(** [_.assign] with a source that has each name once: the properties of the
    source are the source's, the others are kept. *)
Lemma get_field_assign (data o : obj) (k : string) :
  NoDup data.*1 ->
  get_field (assign o data) k
  = match get_field data k with Some v => Some v | None => get_field o k end.
Proof.
  unfold assign. revert o. induction data as [|[k1 v1] rest IH]; intros o Hnodup; [done|].
  apply NoDup_cons in Hnodup as [Hk1 Hnodup]. simpl. rewrite IH by done.
  destruct (String.eqb_spec k1 k) as [->|Hne].
  - rewrite (get_field_None rest k Hk1). apply get_field_set_field_eq.
  - destruct (get_field rest k); [done|]. by apply get_field_set_field_ne.
Qed.

(** Merging the override of a map link into a terminal that has a location
    replaces the link of the location and nothing else. *)
Lemma merge_link (o location : obj) (url : string) :
  get_field o "location" = Some (VObj location) ->
  merge o [("location", VObj [("link", VStr url)])]
  = set_field "location" (VObj (set_field "link" (VStr url) location)) o.
Proof. intros H. unfold merge. simpl. rewrite H. reflexivity. Qed.

Lemma TERMINAL_DATA_OVERRIDES_link (id : Z) (overrides : obj) :
  TERMINAL_DATA_OVERRIDES id = Some overrides ->
  exists url, overrides = [("location", VObj [("link", VStr url)])].
Proof.
  unfold TERMINAL_DATA_OVERRIDES. intros H.
  repeat (case_match; [injection H as <-; by eexists|]). discriminate.
Qed.

Lemma terminalStatic_NoDup (getCameras : Z -> value) (terminal : TerminalVerbose.t) :
  NoDup (terminalStatic getCameras terminal).*1.
Proof. simpl. apply (bool_decide_unpack _). by vm_compute. Qed.

(** X20: what a terminals refresh stores for one upstream terminal.  The
    properties of the object literal are upstream's and replace what the
    cache held; the properties the literal does not name ([mates]) are kept.
    The location is upstream's too, but for the terminals that have an
    override (5, 13, 15, 17 and 18) its link is the link of the override,
    whatever link upstream gives. *)
Theorem assignTerminal_static_and_override
  (getCameras : Z -> value) (terminal : TerminalVerbose.t) (s : State) :
  let id := TerminalVerbose.TerminalID terminal in
  let data := terminalStatic getCameras terminal in
  let run := assignTerminal id data s in
  exists stored location,
    run.1 = Ok tt
    /\ terminalsById run.2 !! id = Some stored
    /\ (forall other, other ≠ id -> terminalsById run.2 !! other = terminalsById s !! other)
    /\ (forall name, name ≠ "location" ->
          get_field stored name
          = match get_field data name with
            | Some v => Some v
            | None => get_field (default [] (terminalsById s !! id)) name
            end)
    /\ get_field stored "location" = Some (VObj location)
    /\ prop location "latitude" = prop (TerminalVerbose.data terminal) "Latitude"
    /\ prop location "longitude" = prop (TerminalVerbose.data terminal) "Longitude"
    /\ prop location "address"
       = VObj [ ("line1", prop (TerminalVerbose.data terminal) "AddressLineOne");
                ("line2", prop (TerminalVerbose.data terminal) "AddressLineTwo");
                ("city", prop (TerminalVerbose.data terminal) "City");
                ("state", prop (TerminalVerbose.data terminal) "State");
                ("zip", prop (TerminalVerbose.data terminal) "ZipCode") ]
    /\ prop location "link"
       = match TERMINAL_DATA_OVERRIDES id with
         | Some overrides =>
             match prop overrides "location" with
             | VObj o => prop o "link"
             | _ => VUndefined
             end
         | None => prop (TerminalVerbose.data terminal) "MapLink"
         end.
Proof.
  intros id data run.
  set (before := default [] (terminalsById s !! id)).
  set (assigned := assign before data).
  assert (Hassigned : forall name,
    get_field assigned name
    = match get_field data name with Some v => Some v | None => get_field before name end).
  { intros name. apply get_field_assign, terminalStatic_NoDup. }
  assert (Hlocation : exists upstream,
    get_field data "location" = Some (VObj upstream)
    /\ prop upstream "link" = prop (TerminalVerbose.data terminal) "MapLink"
    /\ prop upstream "latitude" = prop (TerminalVerbose.data terminal) "Latitude"
    /\ prop upstream "longitude" = prop (TerminalVerbose.data terminal) "Longitude"
    /\ prop upstream "address"
       = VObj [ ("line1", prop (TerminalVerbose.data terminal) "AddressLineOne");
                ("line2", prop (TerminalVerbose.data terminal) "AddressLineTwo");
                ("city", prop (TerminalVerbose.data terminal) "City");
                ("state", prop (TerminalVerbose.data terminal) "State");
                ("zip", prop (TerminalVerbose.data terminal) "ZipCode") ]).
  { eexists. split; [reflexivity|]. by repeat split. }
  destruct Hlocation as (upstream & Hupstream & Hlink & Hlatitude & Hlongitude & Haddress).
  assert (Hstored : terminalsById run.2 !! id
                    = Some (match TERMINAL_DATA_OVERRIDES id with
                            | Some overrides => merge assigned overrides
                            | None => assigned
                            end)
                    /\ forall other, other ≠ id ->
                         terminalsById run.2 !! other = terminalsById s !! other).
  { unfold run, assignTerminal, initTerminal, bind, modify. cbn [fst snd].
    unfold assigned, before.
    destruct (terminalsById s !! id) as [o|] eqn:Hid; cbn [terminalsById set_terminalsById].
    - split; [by rewrite lookup_alter_eq, Hid|].
      intros other Hne. by rewrite lookup_alter_ne.
    - split; [by rewrite lookup_alter_eq, lookup_insert_eq|].
      intros other Hne. rewrite lookup_alter_ne by done. by rewrite lookup_insert_ne. }
  destruct Hstored as [Hstored Hothers]. rewrite Hstored.
  destruct (TERMINAL_DATA_OVERRIDES id) as [overrides|] eqn:Hoverrides.
  - destruct (TERMINAL_DATA_OVERRIDES_link id overrides Hoverrides) as [url ->].
    assert (Hat : get_field assigned "location" = Some (VObj upstream))
      by (by rewrite Hassigned, Hupstream).
    rewrite (merge_link assigned upstream url Hat).
    eexists _, (set_field "link" (VStr url) upstream).
    split; [done|]. split; [done|]. split; [exact Hothers|]. split.
    { intros name Hname. rewrite get_field_set_field_ne by done. apply Hassigned. }
    split; [apply get_field_set_field_eq|].
    rewrite !prop_set_field_ne by discriminate.
    repeat (split; [done|]). by rewrite prop_set_field_eq.
  - exists assigned, upstream.
    split; [done|]. split; [done|]. split; [exact Hothers|]. split.
    { intros name _. apply Hassigned. }
    split; [by rewrite Hassigned, Hupstream|]. done.
Qed.
(* ===== verification/_CoqProject ===== *)
-Q . S2P
Prelude.v
Kernel.v
Bytes.v
Bmt.v
Layout.v
ExtentNode.v
ExtentTree.v
ExtentTreeSpec.v
Fs.v
Block.v
Inode.v
EvfsExtent.v
Dirent.v
DxBlock.v
DxBlockSpec.v
DxSplit.v
DxRoom.v
Namei.v
NameiSpec.v
Mkdir.v
MkdirSpec.v
DirOps.v
Dx.v
DxLookup.v
DxTree.v
DxAdd.v
DxKeep.v
DxInsert.v
DxAddEntry.v
Dentry.v
DxHooks.v
Rename.v
RenameSpec.v
ExtentRemove.v
ExtentRemoveSpec.v
ExtentRemoveFlat.v
ExtentMap.v
ExtentMapSpec.v
ExtentMapFlat.v
ExtentConvert.v
ExtentWrite.v
ExtentShift.v
ExtentShiftSpec.v
ExtentShiftFlat.v
Falloc.v
FallocSpec.v
FallocAlloc.v
Mount.v
MountOpts.v
MountOptsSpec.v
MountSuper.v
MountSpec.v
MountUse.v
SuperState.v
SuperSpec.v
SuperReport.v
Remount.v
RemountSpec.v
RemountUse.v
Life.v
Ioctl.v
Witness.v
WitnessDx.v
WitnessDir.v
WitnessRemove.v
WitnessMap.v
WitnessMount.v
WitnessSuper.v
WitnessLife.v
WitnessFalloc.v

### Task directions
In the entries above, the lines from the one bearing "cache held; the" up to and including the one bearing "whatever link upstream gives. *)" should be transcribed exactly; no other line is wanted.

### Answer section
    cache held; the properties the literal does not name ([mates]) are kept.
    The location is upstream's too, but for the terminals that have an
    override (5, 13, 15, 17 and 18) its link is the link of the override,
    whatever link upstream gives. *)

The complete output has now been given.